Les jumelles Dionne

Le refus de parler anglais

Le dimanche 11 mai 1941, les quintuplées devaient faire une apparition durant une émission radiophonique de CBS pour la fête des mères. L'émission diffusée en direct devait avoir lieu dans les studios de CFRB à Toronto. Le but était d'inviter les Américains à venir visiter l'Ontario durant l'été. La Deuxième Guerre mondiale faisant rage, l'Angleterre et les pays du Commonwealth étaient parmi les rares pays encore capables de repousser les Nazis et les Japonais. Par conséquent, les quintuplées devaient aussi chanter There‘Il Always Be an England.
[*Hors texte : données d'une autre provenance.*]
(* ===== verification/BufferLaw.v ===== *)
(** * Sessions under the buffer law

    Link conditions, directives and start signals interleaved with every
    operation on departures, leaves, connections and authority.  A session's log
    keeps the values the shrink floor observed and the directives authored or
    forwarded.  Every operation succeeds in every reachable state, and one run
    of the law is described case by case. *)

From Stdlib Require Import ZArith Lia.
From stdpp Require Import gmap sorting list.
From S2P Require Import Prelude.
From S2P Require Import BTree.
From S2P Require Import Wire.
From S2P Require Import F64.
From S2P Require Import Directive.
From S2P Require Import Presence.
From S2P Require Import Law.
From S2P Require Import SyncTurns.
From S2P Require Import Delivery.
From S2P Require Import Phase.
From S2P Require Import SyncTracker.
From S2P Require Import Seen.
From S2P Require Import Lead.
From S2P Require Import Clock.
From S2P Require Import Slot.
From S2P Require Import Maker.
From S2P Require Import Departure.
From S2P Require Import LeaveFinality.
From S2P Require Import Buffer.
From S2P Require Import BufferInv.

Open Scope Z_scope.

(** ** Sessions *)

Inductive LawOp : Type :=
| LLocal (cs : list SlotConditions)
| LRemote (cs : list SlotConditions) (mesh : MeshRtt)
| LForwarded (d : BufferDirective)
| LStamp
| LPresent (slot : Z)
| LReevaluate
| LAdopt (depth : option Z)
| LDescriptor (hint : option Z) (single : bool) (expected : gset Z) (id : Z)
| LArrival (slot sq : Z)
| LApplied (slot delay : Z)
| LOrigin (slot cursor : Z) (home : DeliveryHome)
| LDelivered (dest slot cursor : Z) (home : DeliveryHome)
| LMaker (o : MakerOp).

(** What a step leaves in the log: observations of the shrink floor, and the
    directives the relay authored or forwarded. *)
Record Log : Type := mkLog { peaks : list (Z * Z); stamps : list BufferDirective }.
Definition no_log : Log := mkLog [] [].
Definition log_app (a b : Log) : Log := mkLog (peaks a ++ peaks b) (stamps a ++ stamps b).

(** The directive a decision queued. *)
Definition authored (d : option Decision) (m : Maker) : list BufferDirective :=
  match d with Some _ => to_list (pending_directive (buf m)) | None => [] end.

(** What the shrink floor observed when the law computed the target [t]. *)
Definition observed (m : Maker) (t : option Z) : list (Z * Z) :=
  match session_frame m, t with Some f, Some v => [(f, v)] | _, _ => [] end.

Definition ingested (r : option (option Decision * option Z * Maker)) : option (option Decision * Log * Maker) :=
  '((d, t, m') : option Decision * option Z * Maker) ← r;
  mret (d, mkLog (observed m' t) (authored d m'), m').

(** A promoted relay seeds the floor with the buffer it inherits. *)
Definition seeded_peak (m : Maker) (o : MakerOp) : list (Z * Z) :=
  match authority m, verdict_of o, session_frame m with
  | AuthPeer, Some AuthSelf, Some f => [(f, buffer (buf m))]
  | _, _, _ => []
  end.

Definition law_step (m : Maker) (o : Z * LawOp) : option (option Decision * Log * Maker) :=
  let now := o.1 in
  match o.2 with
  | LLocal cs => ingested (ingest_local m cs now)
  | LRemote cs mesh => ingested (ingest_remote m cs mesh now)
  | LForwarded d => Some (None, mkLog [] [d], observe_directive m d)
  | LStamp => Some (None, no_log, (active_directive m).2)
  | LPresent slot => r ← note_slot_present m slot now; mret (None, no_log, r.2)
  | LReevaluate => r ← reevaluate_start m now; mret (None, no_log, r.2)
  | LAdopt depth => Some (None, no_log, adopt_session_start m depth now)
  | LDescriptor hint single expected id =>
      Some (None, no_log, set_own_relay_id (set_expected_slots (set_session_shape m hint single) expected) id)
  | LArrival slot sq => Some (None, no_log, (ingest_arrival_phase m slot sq now).2)
  | LApplied slot delay => Some (None, no_log, set_phase_ctl m (note_applied (phase_ctl m) slot delay now))
  | LOrigin slot cursor home => Some (None, no_log, set_delivery m (observe_origin (delivery m) slot cursor home))
  | LDelivered dest slot cursor home =>
      Some (None, no_log, set_delivery m (observe_delivery (delivery m) dest slot cursor home))
  | LMaker op => r ← maker_step m (now, op); mret (None, mkLog (seeded_peak m op) [], r.2)
  end.

Fixpoint law_run (m : Maker) (ops : list (Z * LawOp)) : option (Log * Maker) :=
  match ops with
  | [] => Some (no_log, m)
  | o :: ops =>
      '((_, g1, m1) : option Decision * Log * Maker) ← law_step m o;
      '((g2, m2) : Log * Maker) ← law_run m1 ops;
      mret (log_app g1 g2, m2)
  end.

(** ** The shrink floor's window *)

Local Abbreviation FLOOR := TARGET_FLOOR_BUCKETS.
Une heure avant l'émission, les quintuplées refusèrent de parler anglais, malgré toutes les répétitions préalables. L'émission eut lieu, mais en français. Deux semaines plus tard, durant une autre émission, les quintuplées refusèrent tout simplement de parler, dans quelque langue que ce soit. Ces deux incidents mais surtout le premier, provoquèrent un tollé chez les anglophones au Canada et aux États-Unis. Les gens écrivirent aux journaux pour dire qu'ils avaient été insultés. Pourquoi les quintuplées ne voulaient-elles pas parler anglais et qui les avaient incitées à agir ainsi ? Leurs parents leur avaient-ils conseillé de ne parler qu'en français ? Les protestataires ne pouvaient pas comprendre pourquoi les quintuplées insistaient pour parler seulement en français puisqu'elles étaient nées en Ontano et y avaient été élevées. D'autres personnes moins préoccupées par la question de la langue craignaient que les Américains ne veuillent plus visiter la région, ce qui aurait nui aux recettes du tourisme.

Sans s'en rendre compte, les quintuplées avaient soulevé un débat qui débordait largement la question à savoir quand, comment et avec qui elles devraient apprendre l'anglais. Les réactions d'hostilité devant leur geste prouvaient encore une fois qu'il existait, à l'époque comme maintenant, deux solitudes en matière de langue et de culture. L'Ontario et les autres provinces canadiennes sauf le Québec toléraient à peine la présence du français, car la majorité des Canadiens et Canadiennes dans les années 1940 pensaient que cette langue devrait être parlée seulement au Québec. Le français canadien était encore considéré comme le bizarre patois, issu du français du XVI ième siècle, que parlait un peuple généralement peu instruit. Cette attitude répandue était l'équivalent sur le plan linguistique de l'idée de Lord Durham selon laquelle le peuple canadien-français n'avait ni culture, ni histoire, ni littérature.

Les mythes construits au fil des sept années précédentes furent détruits pour les milliers de gens qui écoutaient la radio. L'image des quintuplées — ces cinq jolies fillettes aux cheveux bouclées — vola en éclats quand ils découvrirent la réalité de cinq petites Canadiennes françaises catholiques, jolies ou non, aux cheveux bruns raides qui exigeaient maintenant de parler français en Ontario. Au lieu de symboliser un monde enchanté, les quintuplées mettaient en lumière une des tragédies du Canada — le fait qu'une majorité anglophone refusait encore d'accepter la réalité d'une population canadienne-française hors Québec comptant des centaines de milliers de personnes qui, malgré leurs droits culturels et linguistiques bafoués, continuaient à exiger de parler leur langue maternelle quand bon leur semblait. Comme cet incident se produisit à un moment où le Canada était encore une fois divisé suivant la langue par rapport à la conscription possible, ceci contribua probablement à accentuer encore davantage les antagonismes.

Lorsque les gens critiquaient les quintuplées et attribuaient leur comportement à des « influences anti-britanniques », aux directives des parents pour obtenir la sympathie des quintuplées ou encore à un complot pour isoler davantage le docteur Dafoe qui était unilingue, il y avait beaucoup plus que tout cela là-dessous. Les actions des quintuplées et les réactions révèlent clairement l'état de la question nationale au Canada en 1941. Une émission de quelques minutes seulement en était venue à symboliser bien davantage.

Tiré de David Welch, « Les jumelles Dionne : cinq petites Franco-Ontariennes dans un contexte d'exclusion sociale », Monique Hébert, Natalie Kernoal, Phyllis Leblanc (sous la dir.), Entre le quotidien et le politique : Facettes de l'histoire des femmes francophones en milieu minoritaire, Ottawa, Le réseau national d'action femmes, 1997. Traduction, Denise Veilleux.